Dr. Sarah-Jeanne Royer is an oceanographer and Science Advisor for Parley. Her research focuses on the fate of marine debris and plastic degradation in the ocean, and how it contributes to the emission of greenhouse gases to the atmosphere. In this edition of Science vs Plastic, Sarah-Jeanne introduces us to FTIR – a powerful tool that helps researchers figure out exactly what type of plastic they’re dealing with.
When I'm on a remote beach collecting plastic samples for my own research or for Parley, I want to find out what types of plastic are the most common, and where the plastic is coming from. The first thing I do to help identify the type of debris is ask the following question: does the debris have a local origin or an oceanic origin?
When collecting plastic samples in Hawaii, I can tell that more than 95% of the plastic debris comes from outside of the islands, and hence that plastic has to float to end up here. If it’s floating it means that the density of the plastic is lower than seawater. For example, PET bottles will sink because their density is much higher than seawater, but their bottle caps are usually made from polypropylene, and polypropylene floats on the ocean’s surface. On Hawaiian beaches, you hardly ever see PET bottles without a cap, for this reason.

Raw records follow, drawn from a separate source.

Lemma window_controller_implies_navigation_witness :
  GetExtensionWindowController (host associated_world)
    (browser_state associated_world) = Some (Some 103%positive) /\
  (disposition new_popup_params ∈ allow_list) /\
  exists b,
    view_has_browser (host associated_world) (Some b) /\
    OpenURLFromTab None new_popup_params associated_world =
      call_Browser_OpenURL b new_popup_params associated_world.
Proof.
  assert (Hin : disposition new_popup_params ∈ allow_list).
  { apply list_elem_of_In. simpl. tauto. }
  assert (Hw : GetExtensionWindowController (host associated_world)
                 (browser_state associated_world) = Some (Some 103%positive))
    by reflexivity.
  split; [exact Hw|]. split; [exact Hin|].
  destruct (window_controller_implies_navigation associated_world None
              new_popup_params 103%positive Hw Hin)
    as (b & Hb & _ & Hrun).
  exists b. auto.
Defined.

Lemma ExtensionViewHost_delete_unregisters_witness :
  reachable views_build demo_css associated_world /\
  exists w',
    ExtensionViewHost_delete associated_world = Some (tt, w') /\
    observers_ w' = ∅ /\
    DestroyWebContents 5%positive w' = Some (tt, w').
Proof.
  split; [exact associated_world_reachable|].
  destruct (ExtensionViewHost_delete_unregisters views_build demo_css
              associated_world associated_world_reachable)
    as (w' & Hrun & Ho & _ & Hdestroy).
  exists w'. auto.
Defined.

One of the biggest problems on remote islands is the accumulation of fishing gear along the coastlines – because it’s made to be durable, because it floats, and because it can be discarded anywhere in the ocean. It may account up to 50% of the plastic encountered. Unlike land-based plastic pollution, the origin of plastic marine debris is harder to identify because of its high level of degradation due to wave action and weathering from UV radiation. Hence, we need more powerful tools to identify it.
One of these is known as FTIR, which stands for Fourier-Transform InfraRed spectroscopy. This can help tell us what kind of plastic we're looking at. It works by using a laser beam to create a spectrum, then matching that with a library of different materials. That library is the key to the research, because as plastics degrade the spectrum becomes less distinct. We start by testing items that have never been exposed to sun and if possible that are virgin (no extra chemical compounds added such as additives, UV stabilizers, plasticizers and flame retardants) then finding those same items on remote beaches, and matching them up.
The unit I use is a portable system made by Agilent. I can take it to any beach or coastline, set it up and test plastic samples right there next to the ocean. This allows me to get a better understanding of the composition and break down of plastics found at each site and ultimately track down where it originated. FTIR is also used in the recycling industry and by Parley when creating Ocean Plastic® – since not every type of plastic in the upcycling process can be used. Hence, when the source is unknown, we can check to see what kind of plastic the material is made from and make sure it’s suitable to use.